*Saved entries*
(** A block that branches on [x]; both branches lead to block 403. *)
Definition ast_branch : heap :=
  list_to_map
    [(400, node Block
             [("index", VAtom (AInt 0)); ("warp", VObj 401);
              ("contents", VList []); ("first_address", VAtom (AInt 0));
              ("last_address", VAtom (AInt 1));
              ("warpins_count", VAtom (AInt 0));
              ("loop", VAtom (ABool false))]);
     (401, node ConditionalWarp
             [("condition", VObj 402); ("true_target", VObj 403);
              ("false_target", VObj 403)]);
     (402, node Identifier
             [("name", VAtom (AStr "x")); ("type", VAtom (AInt 1));
              ("slot", VAtom (AInt 0)); ("id", VAtom (AInt (-1)))]);
     (403, node Block
             [("index", VAtom (AInt 1)); ("warp", VObj 404);
              ("contents", VList []); ("first_address", VAtom (AInt 2));
              ("last_address", VAtom (AInt 2));
              ("warpins_count", VAtom (AInt 2));
              ("loop", VAtom (ABool false))]);
     (404, node EndWarp [])].

(** The same block with the targets of its warp removed. *)
Definition ast_branch_cut : heap :=
  setattr 401 "true_target" (VAtom ANone)
    (setattr 401 "false_target" (VAtom ANone) ast_branch).

(** A table whose only record holds the table itself. *)
Definition ast_cyclic_table : heap :=
  list_to_map
    [(510, node TableConstructor [("array", VObj 503); ("records", VObj 502)]);
     (503, node RecordsList [("contents", VList [])]);
     (502, node RecordsList [("contents", VList [VObj 501])]);
     (501, node TableRecord [("key", VObj 500); ("value", VObj 510)]);
     (500, node Constant
             [("type", VAtom (AInt 2)); ("value", VAtom (AStr "self"))])].

(** The serialised form of [local x = 1] and what loading it gives. *)
Definition dict_local_x : data * gset Z :=
  default (DAtom ANone, ∅) (to_dict 10 ast_local_x (VObj 100) ∅).
Definition loaded_local_x : value * lstate :=
  default (VAtom ANone, (∅, ∅)) (load_dict dict_local_x.1 (∅, ast_local_x)).

(** A directory [in] with three files, of which [b.luac] fails with an
    assertion error. *)
Definition env_sample : environment :=
  {| os_walk := λ _, [("in", ["a.luac"; "b.luac"; "c.luac"])];
     relative_to := λ _ _, ".";
     joinpath := λ a b, if String.eqb a "." then b else a +:+ "/" +:+ b;
     with_suffix_lua := λ name, name +:+ ".lua";
     mkdir := λ _, None;
     submit_process_file := λ path_in _,
       if String.eqb path_in "in/b.luac"
       then Raised (Exc "AssertionError()" true) else Returned |}.

(** Stages that succeed and change nothing; [build] returns the function
    definition at 100. *)
Definition run_sample (s : stage) (w : heap) : option (value * heap) :=
  match s with
  | builder_build _ _ => Some (VObj 100, w)
  | _ => Some (VAtom ANone, w)
  end.

Definition decompile_sample :=
  default (VAtom ANone, (∅, []))
    (decompile (traced run_sample) (λ w, w.1) (VAtom ANone) (VAtom ANone)
       (ast_local_x, [])).

(** The final AST of [for i = 1, 2 do end]. *)
Definition ast_numeric_for : heap :=
  list_to_map
    [(600, node NumericFor
             [("variable", VObj 601); ("expressions", VObj 602);
              ("statements", VObj 605)]);
     (601, node Identifier
             [("name", VAtom (AStr "i")); ("type", VAtom (AInt 1));
              ("slot", VAtom (AInt 3)); ("id", VAtom (AInt (-1)));
              ("_varinfo", VAtom ANone)]);
     (602, node ExpressionsList [("contents", VList [VObj 603; VObj 604])]);
     (603, node Constant
             [("type", VAtom (AInt 0)); ("value", VAtom (AInt 1))]);
     (604, node Constant
             [("type", VAtom (AInt 0)); ("value", VAtom (AInt 2))]);
     (605, node StatementsList [("contents", VList [])])].

(** Three files of which the first fails with an assertion error and the
    second is interrupted from the keyboard. *)
Definition env_interrupted : environment :=
  {| os_walk := λ _, [("in", ["a.luac"; "b.luac"; "c.luac"])];
     relative_to := λ _ _, ".";
     joinpath := λ a b, if String.eqb a "." then b else a +:+ "/" +:+ b;
     with_suffix_lua := λ name, name +:+ ".lua";
     mkdir := λ _, None;
     submit_process_file := λ path_in _,
       if String.eqb path_in "in/a.luac"
       then Raised (Exc "AssertionError()" true)
       else if String.eqb path_in "in/b.luac"
       then Raised (Exc "KeyboardInterrupt()" false)
       else Returned |}.

(** What a first traversal of the cyclic table by visitor 0 yields. *)
Definition visit_cyclic_table : list event * tc_state :=
  default ([], TcState ∅ None)
    (_visit 10 ast_cyclic_table 0 (VObj 510) (TcState ∅ None)).

(** * Properties *)

(** Closed decidable facts are settled by evaluation. *)
Ltac by_compute := apply (bool_decide_unpack _); vm_compute; exact I.

(** ** Unfolding equations of the loops *)

Lemma to_dict_items_nil rec vis : to_dict_items rec [] vis = Some ([], vis).
Proof. done. Qed.

Lemma to_dict_items_cons rec v l vis :
  to_dict_items rec (v :: l) vis =
  '(d, vis) ← rec v vis;
  '(ds, vis) ← to_dict_items rec l vis;
  Some (d :: ds, vis).
Proof. done. Qed.

Lemma to_dict_slots_nil rec o d vis :
  to_dict_slots rec o [] d vis = Some (d, vis).
Proof. done. Qed.

Lemma to_dict_slots_cons rec o n names d vis :
  to_dict_slots rec o (n :: names) d vis =
  '(s, vis) ← rec (getattr o n) vis;
  to_dict_slots rec o names (dict_set n s d) vis.
Proof. done. Qed.

Lemma load_items_nil rec st : load_items rec [] st = Some ([], st).
Proof. done. Qed.

Lemma load_items_cons rec d l st :
  load_items rec (d :: l) st =
  '(v, st) ← rec d st;
  '(vs, st) ← load_items rec l st;
  Some (v :: vs, st).
Proof. done. Qed.

Lemma load_fields_nil rec res st : load_fields rec res [] st = Some st.
Proof. done. Qed.

Lemma load_fields_cons rec res key d items st :
  load_fields rec res ((key, d) :: items) st =
  if decide (key = "class" ∨ key = "_id") then load_fields rec res items st
  else
    '(v, (mapping, h)) ← rec d st;
    load_fields rec res items (mapping, setattr res key v h).
Proof. done. Qed.

Lemma to_dict_S fuel h obj vis :
  to_dict (S fuel) h obj vis =
  match obj with
  | VList l =>
      '(ds, visited) ← to_dict_items (to_dict fuel h) l vis;
      Some (DList ds, visited)
  | VAtom a => Some (DAtom a, vis)
  | VObj objid =>
      o ← h !! objid;
      if decide (objid ∈ vis) then
        Some (DDict [("class", DAtom (AStr "Ref"));
                     ("_id", DAtom (AInt objid))], vis)
      else
        '(d, visited) ←
          to_dict_slots (to_dict fuel h) o (slots (cls o))
            [("class", DAtom (AStr (class_name (cls o))));
             ("_id", DAtom (AInt objid))] ({[objid]} ∪ vis);
        Some (DDict d, visited)
  end.
Proof. done. Qed.

Lemma load_dict_DList l st :
  load_dict (DList l) st =
  '(vs, st) ← load_items load_dict l st; Some (VList vs, st).
Proof. done. Qed.

Lemma load_dict_DDict items st :
  load_dict (DDict items) st =
  cls_name ← dict_get "class" items;
  obj_id ← dict_get "_id" items;
  match cls_name, obj_id with
  | DAtom (AStr cls_name), DAtom (AInt obj_id) =>
      if decide (cls_name = "Ref") then
        res ← st.1 !! obj_id; Some (VObj res, st)
      else
        subcls ← cls_map !! cls_name;
        let '(res, h) := construct subcls st.2 in
        let mapping := <[obj_id := res]> st.1 in
        st ← load_fields load_dict res items (mapping, h);
        Some (VObj res, st)
  | _, _ => None
  end.
Proof. done. Qed.

Lemma setattr_items_nil rec res st : setattr_items rec res [] st = Some st.
Proof. done. Qed.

*Task goal*
Return the entries above unchanged, starting at the first line and stopping after the line with "Definition dict_local_x : data".

*Problem solution*
(** A block that branches on [x]; both branches lead to block 403. *)
Definition ast_branch : heap :=
  list_to_map
    [(400, node Block
             [("index", VAtom (AInt 0)); ("warp", VObj 401);
              ("contents", VList []); ("first_address", VAtom (AInt 0));
              ("last_address", VAtom (AInt 1));
              ("warpins_count", VAtom (AInt 0));
              ("loop", VAtom (ABool false))]);
     (401, node ConditionalWarp
             [("condition", VObj 402); ("true_target", VObj 403);
              ("false_target", VObj 403)]);
     (402, node Identifier
             [("name", VAtom (AStr "x")); ("type", VAtom (AInt 1));
              ("slot", VAtom (AInt 0)); ("id", VAtom (AInt (-1)))]);
     (403, node Block
             [("index", VAtom (AInt 1)); ("warp", VObj 404);
              ("contents", VList []); ("first_address", VAtom (AInt 2));
              ("last_address", VAtom (AInt 2));
              ("warpins_count", VAtom (AInt 2));
              ("loop", VAtom (ABool false))]);
     (404, node EndWarp [])].

(** The same block with the targets of its warp removed. *)
Definition ast_branch_cut : heap :=
  setattr 401 "true_target" (VAtom ANone)
    (setattr 401 "false_target" (VAtom ANone) ast_branch).

(** A table whose only record holds the table itself. *)
Definition ast_cyclic_table : heap :=
  list_to_map
    [(510, node TableConstructor [("array", VObj 503); ("records", VObj 502)]);
     (503, node RecordsList [("contents", VList [])]);
     (502, node RecordsList [("contents", VList [VObj 501])]);
     (501, node TableRecord [("key", VObj 500); ("value", VObj 510)]);
     (500, node Constant
             [("type", VAtom (AInt 2)); ("value", VAtom (AStr "self"))])].

(** The serialised form of [local x = 1] and what loading it gives. *)
Definition dict_local_x : data * gset Z :=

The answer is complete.